Aggregation Threshold: For any fields that contain identifiers (such as a unique customer ID, household ID, or a hashed email), enter any desired aggregation threshold (the minimum number of unique records that must be included in the calculation of an aggregate clause).
Allow Join: For each field that you want to be able to use in a join clause within a question, select the check box in its Allow Join column.
Note
This is typically used for identifier columns.
Allow Projection: For each field that you want to allow in a question run's output, select the check box in its Allow Projection column.
Note
Fields containing identifiers might not be able to be projected due to your organization's settings.
Analytical Functions: For each included field, select the desired analytical functions. At least one of the selected functions must be run on the relevant field for the field to be projected in the question run's output (all other functions are allowed if one of these functions has been run). If all functions are allowed, at least one function must be run on the field.
Note
LiveRamp allows all common aggregation functions for every field by default. All functions are automatically allowed for fields where projection is allowed.
For list rules, perform the following steps and then click
:Allow Join: For each field that you want to be able to use in a join operation within a question, select the check box in the Allow Join column.
Note
This is typically used for identifier columns.
Allow Projection: For each field that you want to allow in a question run's output, make sure that the check box in the Allow Projection column is selected.
Note
Fields containing identifiers might not be able to be projected due to your organization's settings.
If needed, repeat the steps above to create an additional rule for the other type of question.
Note
To edit a previously created rule, click on the gear icon next to the Analysis Rules setting on the dataset and then click Edit.

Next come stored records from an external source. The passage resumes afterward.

Lemma install_zip_keeps_library_files_witness :
  is_Some (dir_of PORTS_DIR (state_of (install_zip no_install_fault "game.zip" sample_world))
             !! "gamelist.xml").
Proof.
  apply (install_zip_keeps_library_files no_install_fault "game.zip" sample_world
           PORTS_DIR "gamelist.xml").
  - reflexivity.
  - vm_compute. eauto.
Defined.

(** ** The install phase *)

#[local] Instance string_le_total : Total string_le.
Proof. intros a b. apply String.leb_total. Qed.

Lemma elem_of_zip_files w n :
  n ∈ zip_files w <-> is_Some (staging w !! n) /\ endswith n ".zip" = true.
Proof.
  unfold zip_files. rewrite merge_sort_Permutation, list_elem_of_filter.
  rewrite elem_of_elements, elem_of_dom. tauto.
Qed.

Lemma NoDup_zip_files w : NoDup (zip_files w).
Proof.
  unfold zip_files. rewrite merge_sort_Permutation.
  apply NoDup_filter, NoDup_elements.
Qed.

(** The loop over the archives: each gets its two events, and each that
    installs with status 0 is gone from the staging directory while the
    others stay. *)
Lemma install_each_run env names :
  NoDup names -> forall w,
  exists (outcomes : list (string * Z)) w',
    install_each env names w = (Ok tt, w') /\
    outcomes.*1 = names /\
    progress_q w' = progress_q w ++ (outcomes ≫= fun o => install_events o.1 o.2) /\
    ledger w' = ledger w /\
    Forall (fun o => (o.2 = 0 /\ staging w' !! o.1 = None) \/
                     (o.2 = 255 /\ staging w' !! o.1 = staging w !! o.1)) outcomes /\
    (forall n, n ∉ names -> staging w' !! n = staging w !! n) /\
    Forall (fun o => exists wn, staging wn !! o.1 = staging w !! o.1 /\
                                result_of (install_zip (env o.1) o.1 wn) = Ok o.2)
           outcomes.
Proof.
  induction names as [|name names IH]; intros Hnd w.
  - exists [], w. cbn. rewrite app_nil_r. auto 10.
  - apply NoDup_cons in Hnd as [Hname Hnd].
    cbn [install_each]. cbv beta iota zeta delta [bind put modify].
    set (w0 := put_event (Event 0 1 (MInstalling name) StInstall) w).
    destruct (install_zip_run (env name) name w0)
      as (status & base_dir & Hr & Hst & (_ & _ & _ & Hq & _)).
    assert (Hl : ledger (state_of (install_zip (env name) name w0)) = ledger w).
    { destruct (install_zip_run (env name) name w0)
        as (_ & _ & _ & _ & (Hl & _)). exact Hl. }
    pose proof Hr as Hr0.
    unfold result_of, state_of in Hr, Hst, Hq, Hl.
    destruct (install_zip (env name) name w0) as [[s|e] w1] eqn:Hi; cbn [fst snd] in *;
      [|discriminate]. injection Hr as ->.
    set (w2 := put_event _ w1).
    destruct (IH Hnd w2)
      as (outcomes & w' & Hrun & Hnames & Hevs & Hled & Hout & Hrest & Hwhen).
    exists ((name, status) :: outcomes), w'. split; [exact Hrun|].
    split; [cbn; now rewrite Hnames|].
    split.
    { rewrite Hevs. unfold w2. cbn. rewrite Hq. unfold w0. cbn.
      now rewrite <- !app_assoc. }
    split; [rewrite Hled; exact Hl|].
    assert (Hw2 : staging w2 = staging w1) by reflexivity.
    assert (Hw0 : staging w0 = staging w) by reflexivity.
    assert (Hother : forall n, n <> name -> staging w2 !! n = staging w !! n).
    { intros n Hn. rewrite Hw2.
      destruct Hst as [(_ & _ & ->)|(_ & ->)]; [|now rewrite Hw0].
      rewrite lookup_delete_ne by congruence. now rewrite Hw0. }
    assert (Hin : forall o, o ∈ outcomes -> o.1 <> name).
    { intros o Ho Heq. apply Hname. rewrite <- Hnames, <- Heq.
      exact (list_elem_of_fmap_2 fst _ _ Ho). }
    split; [|split].
    + constructor.
      * cbn [fst snd]. rewrite (Hrest name Hname), Hw2.
        destruct Hst as [(-> & _ & ->)|(-> & ->)].
        -- left. split; [reflexivity|apply lookup_delete_eq].
        -- right. now rewrite Hw0.
      * apply Forall_forall. intros o Ho.
        rewrite Forall_forall in Hout. pose proof (Hout _ Ho) as Hs.
        rewrite (Hother _ (Hin _ Ho)) in Hs. exact Hs.
    + intros n Hn. apply not_elem_of_cons in Hn as [Hne Hn].
      rewrite (Hrest n Hn). now apply Hother.
    + constructor.
      * exists w0. split; [now rewrite Hw0|]. cbn [fst snd]. rewrite Hi. reflexivity.
      * apply Forall_forall. intros o Ho.
        rewrite Forall_forall in Hwhen. destruct (Hwhen _ Ho) as (wn & Hwn & Hres).
        exists wn. split; [|exact Hres]. rewrite Hwn. now apply Hother, Hin.
Qed.

(** X10.  The install phase and its events.  [_run_autoinstall] takes the
    staged files named [*.zip], in the order of their names.  With none
    it does nothing at all: no event is put.  Otherwise it puts the
    phase event, then for each archive in order the announcement and the
    outcome, then the closing event; the outcome is [Installed] exactly
    when [install_zip] returned 0, and then the archive is gone from the
    staging directory, while an archive whose outcome is [Install
    failed] is still staged as it was.  The ledger is never touched. *)
Theorem autoinstall_protocol (env : string -> install_env) (w : world) :
  let names := zip_files w in
  let r := _run_autoinstall env w in
  let w' := state_of r in
  result_of r = Ok tt /\
  Sorted string_le names /\ NoDup names /\
  (forall n, n ∈ names <-> is_Some (staging w !! n) /\ endswith n ".zip" = true) /\
  (names = [] -> w' = w) /\
  (names <> [] ->
   exists outcomes : list (string * Z),
     outcomes.*1 = names /\
     progress_q w' =
       progress_q w ++ [Event 0 1 MInstallingPackages StPhase]
         ++ (outcomes ≫= fun o => install_events o.1 o.2)
         ++ [Event 0 1 MInstallationComplete StInstall] /\
     Forall (fun o => (o.2 = 0 /\ staging w' !! o.1 = None) \/
                      (o.2 = 255 /\ staging w' !! o.1 = staging w !! o.1)) outcomes) /\
  ledger w' = ledger w.
Proof.
  intros names r w'. subst w' r.
  pose proof (NoDup_zip_files w) as Hnd.
  pose proof (Sorted_merge_sort string_le
                (filter (fun name => endswith name ".zip" = true)
                        (elements (dom (staging w))))) as Hsorted.
  pose proof (elem_of_zip_files w) as Hmem.
  assert (Hrun : _run_autoinstall env w =
                 match names with
                 | [] => (Ok tt, w)
                 | _ =>
                     (do _ <- put (Event 0 1 MInstallingPackages StPhase);
                      do _ <- install_each env names;
                      put (Event 0 1 MInstallationComplete StInstall)) w
                 end).
  { unfold _run_autoinstall, bind at 1, gets. fold names. now destruct names. }
  rewrite Hrun. clear Hrun.
  change (merge_sort string_le _) with names in Hsorted.
  fold names in Hnd, Hmem. clearbody names.
  split; [|split; [exact Hsorted|split; [exact Hnd|split; [exact Hmem|]]]];
    destruct names as [|name names'].
  - reflexivity.
  - cbv beta iota zeta delta [bind put modify].
    match goal with |- context [install_each env ?l ?w0] =>
      destruct (install_each_run env l Hnd w0) as (outcomes & w1 & -> & _) end.
    reflexivity.
  - cbn. split; [reflexivity|]. split; [congruence|reflexivity].
  - cbv beta iota zeta delta [bind put modify].
    set (w0 := put_event (Event 0 1 MInstallingPackages StPhase) w).
    destruct (install_each_run env (name :: names') Hnd w0)
      as (outcomes & w1 & -> & Hnames & Hevs & Hled & Hout & _).
    cbn [result_of state_of fst snd].
    split; [discriminate|]. split; [|exact Hled].
    intros _. exists outcomes. split; [exact Hnames|]. split.
    + cbn. rewrite Hevs. unfold w0. cbn. now rewrite <- !app_assoc.
    + exact Hout.
Qed.

(** ** The merge, run again *)

Section MergeAgain.
Implicit Types (E : gset (option string)) (games : list elem) (root src : elem).









End MergeAgain.









(** ** Image sync: what a call touches and sends *)

Ltac step_sync :=
  cbv beta iota zeta delta
    [replace_images bind gets modify ret raise try_except suppress download_asset
     write_zip unzip_images unlink_zip iprint fault_at is_AtFetch is_AtZipWrite].

Section SyncFrame.
Implicit Types (w : iworld) (d : string).

Lemma idirs_set_idir_ne d d' f w : d' <> d -> idirs (set_idir d f w) !! d' = idirs w !! d'.
Proof. intros H. unfold set_idir. cbn. now rewrite lookup_insert_ne. Qed.

Lemma idirs_send r w : idirs (send r w) = idirs w.
Proof. reflexivity. Qed.

Ltac frame_done :=
  unfold state_of; cbn [fst snd idirs requests iout send];
  split;
  [intros d' Hd'; cbn [idirs]; rewrite ?idirs_set_idir_ne by exact Hd'; reflexivity
  |cbn [requests set_idir]; rewrite ?app_nil_r; reflexivity].

(** The replacement touches one directory and sends one download. *)
Lemma replace_images_frame env repo d a rid rsz w :
  let r := replace_images env repo d a rid rsz w in
  (forall d', d' <> d -> idirs (state_of r) !! d' = idirs w !! d') /\
  requests (state_of r) =
    requests w ++ match a_browser_download_url a with
                  | Some u => [AssetDownload u]
                  | None => []
                  end.
Proof.
  destruct (a_browser_download_url a) as [u|] eqn:Hurl.
  - destruct env as [rel payload fault].
    destruct fault as [[[| |k] e]|]; step_sync; rewrite Hurl; cbn [s_fault s_payload];
      step_sync; try frame_done.
    + rewrite !idir_set_idir, clean_old_lookup, decide_True by (now right).
      rewrite lookup_insert_eq. destruct payload as [entries|]; step_sync; frame_done.
    + rewrite !idir_set_idir, clean_old_lookup, decide_True by (now right).
      rewrite lookup_insert_eq. destruct payload as [entries|]; step_sync;
        [|frame_done].
      match goal with |- context [match ?x with Some _ => _ | None => _ end] =>
        destruct x end; frame_done.
  - step_sync. rewrite Hurl. step_sync. frame_done.
Qed.

(** The handler touches the same directory and sends nothing. *)
Lemma sync_handler_frame name e d w :
  let r := (do _ <- iprint (ILogUpdateFailed name e); suppress (unlink_zip d)) w in
  forall d', d' <> d -> idirs (state_of r) !! d' = idirs w !! d'.
Proof.
  step_sync.
  match goal with |- context [match ?x with Some _ => _ | None => _ end] =>
    destruct x end;
    unfold state_of; cbn [fst snd]; intros d' Hd';
    rewrite ?idirs_set_idir_ne by exact Hd'; reflexivity.
Qed.

(** The guarded replacement as a whole. *)
Lemma guarded_replacement env repo d a rid rsz w :
  let r := try_except (replace_images env repo d a rid rsz)
             (fun e => do _ <- iprint (ILogUpdateFailed (repo_name repo) e);
                       suppress (unlink_zip d)) w in
  result_of r = Ok tt /\
  (forall d', d' <> d -> idirs (state_of r) !! d' = idirs w !! d') /\
  requests (state_of r) =
    requests w ++ match a_browser_download_url a with
                  | Some u => [AssetDownload u]
                  | None => []
                  end.
Proof.
  intros r. subst r. unfold try_except.
  destruct (replace_images_frame env repo d a rid rsz w) as [Hd Hr].
  unfold state_of in *.
  destruct (replace_images env repo d a rid rsz w) as [[[]|e] w2]; cbn [fst snd] in *.
  - auto.
  - destruct (sync_handler_run (repo_name repo) e d w2) as (H1 & _ & H3 & _).
    pose proof (sync_handler_frame (repo_name repo) e d w2) as H2.
    unfold result_of, state_of in *. cbn zeta in H2.
    split; [exact H1|]. split; [|now rewrite H3].
    intros d' Hd'. now rewrite H2, Hd.
Qed.
End SyncFrame.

To delete a previously created rule, click on the gear icon next to the Analysis Rules setting on the dataset and then click the trash can icon.
Additional Guidelines for Specific Clean Room Types
See the additional guidelines below for certain clean room types:
AWS requires at least one analysis rule per question type per dataset for AWS clean rooms.

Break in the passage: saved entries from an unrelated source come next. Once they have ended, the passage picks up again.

Lemma filteredWindowPass_settled lastKept (l : list TestResultStep) :
  settled lastKept (map step_outcome (filteredWindowPass lastKept l)) = true.
Proof.
  revert lastKept. induction l as [|item rest IH]; intros lastKept; simpl; [done|].
  change (match lastKept with
          | Some prev => bool_decide (prev ∈ ["Failed"; "Skipped"])
          | None => false
          end) with (cascades lastKept).
  destruct (bool_decide (step_outcome item = "Skipped") && cascades lastKept) eqn:Hdrop.
  - apply IH.
  - simpl. by rewrite Hdrop, IH.
Qed.

Lemma settled_filteredWindowPass lastKept (l : list TestResultStep) :
  settled lastKept (map step_outcome l) = true → filteredWindowPass lastKept l = l.
Proof.
  revert lastKept. induction l as [|item rest IH]; intros lastKept; simpl; [done|].
  change (match lastKept with
          | Some prev => bool_decide (prev ∈ ["Failed"; "Skipped"])
          | None => false
          end) with (cascades lastKept).
  destruct (bool_decide (step_outcome item = "Skipped") && cascades lastKept);
    simpl; [done|].
  intros Hrest. by rewrite IH.
Qed.

Lemma settled_adjacent prev (l1 : list Outcome) a b l2 :
  settled prev (l1 ++ a :: b :: l2) = true →
  b = "Skipped" → a ≠ "Failed" ∧ a ≠ "Skipped".
Proof.
  revert prev. induction l1 as [|o l1 IH]; intros prev; simpl.
  - intros Hs ->. apply andb_prop in Hs as [_ Hs]. apply andb_prop in Hs as [Hb _].
    simpl in Hb. apply negb_true_iff, bool_decide_eq_false_1 in Hb.
    split; intros ->; apply Hb; set_solver.
  - intros Hs. apply andb_prop in Hs as [_ Hs]. by apply (IH (Some o)).
Qed.
(** * apiscope: capture engine and skill generator

    A shallow embedding of [bin/capture.js] (the capture engine), of
    [bin/generate-skill.js] (the analysis and synthesis engine) and of
    the target choice and cookie header of [bin/extract-cookies.js],
    with the properties of the specification stated and settled against
    it, followed by further properties of the three programs.

    JavaScript strings are modelled by [string] (sequences of code units,
    of which the programs only ever inspect the ASCII range); the
    platform services the programs call but do not define -- the [URL]
    class and [JSON.parse] -- are parameters of the development, and a
    small reference instance of each is given for running examples. *)

From Stdlib Require Import List String Ascii Bool Arith ZArith QArith Lia.
From Stdlib Require Import Qminmax DecimalString Sorted Permutation.
Import ListNotations.
Close Scope Q_scope.
Open Scope list_scope.
Set Warnings "-abstract-large-number".

Set Implicit Arguments.

(* ================================================================== *)
(** * JavaScript strings *)
(* ================================================================== *)

Module JS.
Local Open Scope string_scope.

Definition chars := list ascii.

Definition code (c : ascii) : N := N_of_ascii c.

(** [lo <= c <= hi] on code units. *)
Definition between (lo hi c : ascii) : bool :=
  (code lo <=? code c)%N && (code c <=? code hi)%N.

Definition toUpper (c : ascii) : ascii :=
  if between "a" "z" c then ascii_of_N (code c - 32) else c.

Definition toLower (c : ascii) : ascii :=
  if between "A" "Z" c then ascii_of_N (code c + 32) else c.
(** Every command but a purchase leaves economy, experience, evidence and
    session as they are and executes no purchase. *)
Lemma handleCommand_cases p c res p1 :
  handleCommand p c = Ret (res, p1) →
  (∃ key product, c = PurchaseCommand key product ∧ handlePurchase p key product = Ret (res, p1)) ∨
  (purchase_evidence p1 = purchase_evidence p ∧ executed [res] = [] ∧
   economy (state p1) = economy (state p) ∧ street_experience (state p1) = street_experience (state p) ∧
   session (state p1) = session (state p)).
Proof.
  destruct c as [bytes|player|key product|room|skill]; simpl.
  - intros [= <- <-]. by right.
  - unfold handleAuthenticate. rewrite throw_if_ret. intros [_ [= <- <-]]. by right.
  - intros. left. eauto.
  - unfold handleJoinRoom. rewrite throw_if_ret. intros [_ [= <- <-]]. by right.
  - unfold handleEquipSkill. rewrite throw_if_ret. intros [_ Hc]. right.
    destruct (equipSkillId _ skill) as [[] l']; by injection Hc as <- <-.
Qed.

(** One command moves the balance and the inventory by exactly what its
    response reports as executed. *)
Lemma handle_ledger p c res p' :
  player_ok p → handle p c = Ret (res, p') →
  currency_balance (economy (state p')) + total price_of (executed [res]) = currency_balance (economy (state p)) ∧
  purchased_item_count (economy (state p')) = purchased_item_count (economy (state p)) + total items_of (executed [res]).
Proof.
  intros Hok (p1 & Hc & ->)%handle_ret. cbn [state with_state count_command with_session economy].
  apply handleCommand_cases in Hc as [(key & product & -> & Hc)|(_ & -> & -> & _)]; [|simpl; lia].
  apply handlePurchase_cases in Hc as (player & r & Hid & -> & [[-> Hf]|(d & Hnone & Hd & Hcap & Hr & ->)]).
  { unfold executed, total. simpl. rewrite Hf. simpl. lia. }
  destruct Hok as [Hb Hi Hx Hl _ _].
  pose proof (applyReward_spec product d _ _ _ Hd Hb Hi Hl) as Hw. simpl in Hw.
  set (w := applyReward d _ _ _) in *. unfold commitPurchase, executed, total; simpl.
  assert (Hf : fresh_commit r = bool_decide (work_status w = Committed)).
  { subst r. unfold fresh_commit. simpl. by rewrite andb_true_r. }
  rewrite Hf. destruct (bool_decide (work_status w = Committed)); simpl; [|lia].
  unfold price_of, items_of. rewrite Hr. simpl. rewrite Hd.
  destruct (work_skills_changed w); simpl; lia.
Qed.

Lemma player_run_cons p c cs rs p' :
  player_run p (c :: cs) = Ret (rs, p') ↔
  ∃ r p1 rs', handle p c = Ret (r, p1) ∧ player_run p1 cs = Ret (rs', p') ∧ rs = r :: rs'.
Proof.
  simpl. destruct (handle p c) as [[r p1]|]; simpl; [|naive_solver].
  destruct (player_run p1 cs) as [[rs' p2]|] eqn:E; simpl; split.
  - intros [= <- <-]. eauto 10.
  - intros (r' & q & rs2 & [= <- <-] & E2 & ->). congruence.
  - done.
  - intros (r' & q & rs2 & [= <- <-] & E2 & ->). congruence.
Qed.

Lemma player_run_ok p cs rs p' :
  player_ok p → player_run p cs = Ret (rs, p') →
  player_ok p' ∧ identity (session (state p')) = identity (session (state p)).
Proof.
  revert p rs. induction cs as [|c cs IH]; intros p rs Hok.
  - by intros [= <- <-].
  - intros (r & p1 & rs' & Hh & Hr & ->)%player_run_cons.
    destruct (handle_ok _ _ _ _ Hok Hh) as [Hok1 Hid1]. destruct (IH _ _ Hok1 Hr) as [? ?]. split; [done|congruence].
Qed.

Lemma player_run_ledger p cs rs p' :
  player_ok p → player_run p cs = Ret (rs, p') →
  currency_balance (economy (state p')) + total price_of (executed rs) = currency_balance (economy (state p)) ∧
  purchased_item_count (economy (state p')) = purchased_item_count (economy (state p)) + total items_of (executed rs).
Proof.
  revert p rs. induction cs as [|c cs IH]; intros p rs Hok.
  - intros [= <- <-]. simpl. lia.
  - intros (r & p1 & rs' & Hh & Hr & ->)%player_run_cons.
    destruct (handle_ledger _ _ _ _ Hok Hh). destruct (IH _ _ (proj1 (handle_ok _ _ _ _ Hok Hh)) Hr).
    rewrite executed_cons, !total_app. lia.
Qed.

(** Evidence is never overwritten or dropped by a command. *)
Lemma handle_evidence p c res p' key ev :
  handle p c = Ret (res, p') → purchase_evidence p !! key = Some ev → purchase_evidence p' !! key = Some ev.
Proof.
  intros (p1 & Hc & ->)%handle_ret Hev. simpl.
  apply handleCommand_cases in Hc as [(k & product & -> & Hc)|(-> & _)]; [|done].
  apply handlePurchase_cases in Hc as (player & r & Hid & -> & [[-> Hf]|(d & Hnone & Hd & Hcap & Hr & ->)]); [done|].
  simpl. rewrite lookup_insert_ne; [done|]. intros ->. congruence.
Qed.

Lemma player_run_evidence p cs rs p' key ev :
  player_run p cs = Ret (rs, p') → purchase_evidence p !! key = Some ev → purchase_evidence p' !! key = Some ev.
Proof.
  revert p rs. induction cs as [|c cs IH]; intros p rs.
  - by intros [= <- <-].
  - intros (r & p1 & rs' & Hh & Hr & ->)%player_run_cons Hev. eauto using handle_evidence.
Qed.

(** An executed purchase leaves evidence under its key, and had none before. *)
Lemma executed_evidence p c res p' t :
  handle p c = Ret (res, p') → t ∈ executed [res] →
  c = PurchaseCommand (pt_idempotency_key t) (pt_product t) ∧
  purchase_evidence p !! pt_idempotency_key t = None ∧
  purchase_evidence p' !! pt_idempotency_key t = Some (mkPurchaseEvidence (pt_product t) t).
Proof.
  intros (p1 & Hc & ->)%handle_ret Ht. simpl.
  apply handleCommand_cases in Hc as [(k & product & -> & Hc)|(_ & E & _)];
    [|rewrite E in Ht; by apply elem_of_nil in Ht].
  apply handlePurchase_cases in Hc as (player & r & Hid & -> & [[-> Hf]|(d & Hnone & Hd & Hcap & Hr & ->)]);
    unfold executed in Ht; simpl in Ht; [rewrite Hf in Ht; by apply elem_of_nil in Ht|].
  destruct (fresh_commit r); simpl in Ht; [|by apply elem_of_nil in Ht].
  apply list_elem_of_singleton in Ht as ->. rewrite Hr. simpl. split_and!; try done.
  by rewrite lookup_insert_eq.
Qed.

(** ** Write-back *)

(** The component of the state is the one the record holds.  The session
    component is the location: the count of handled commands is in the record
    too, but no component stands for it ([command_count_untracked]). *)
Definition component_saved (c : PlayerStateComponent) (r : PlayerRecord) (s : PlayerState) : Prop :=
  match c with
  | SessionComponent => rec_last_location r = last_location (session s)
  | EconomyComponent => rec_currency_balance r = currency_balance (economy s) ∧
                        rec_purchased_item_count r = purchased_item_count (economy s)
  | ProgressionComponent => rec_street_experience r = street_experience s
  | SkillsComponent => rec_skill_loadout r = skill_loadout s
  end.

Column index referencing in Snowflake questions will lead to errors. Determine whether column index referencing is required if you would also like to enforce analysis rules.
Dataset Analysis Rule FAQs
Which LiveRamp clean room patterns support dataset analysis rules?
All clean room types support dataset analysis rules.
How are dataset analysis rules enforced?
For AWS Clean Rooms, LiveRamp leverages AWS' native analysis rules validator to enforce analysis rules. For other clean room patterns, LiveRamp supports its own validator using synthetic data to test whether a question will pass a given dataset's analysis rules before executing on the real data.
Can I make an exception to a dataset analysis rule for a given question and dataset pair?
Yes, you may skip analysis rules when assigning a dataset to a question at your own discretion.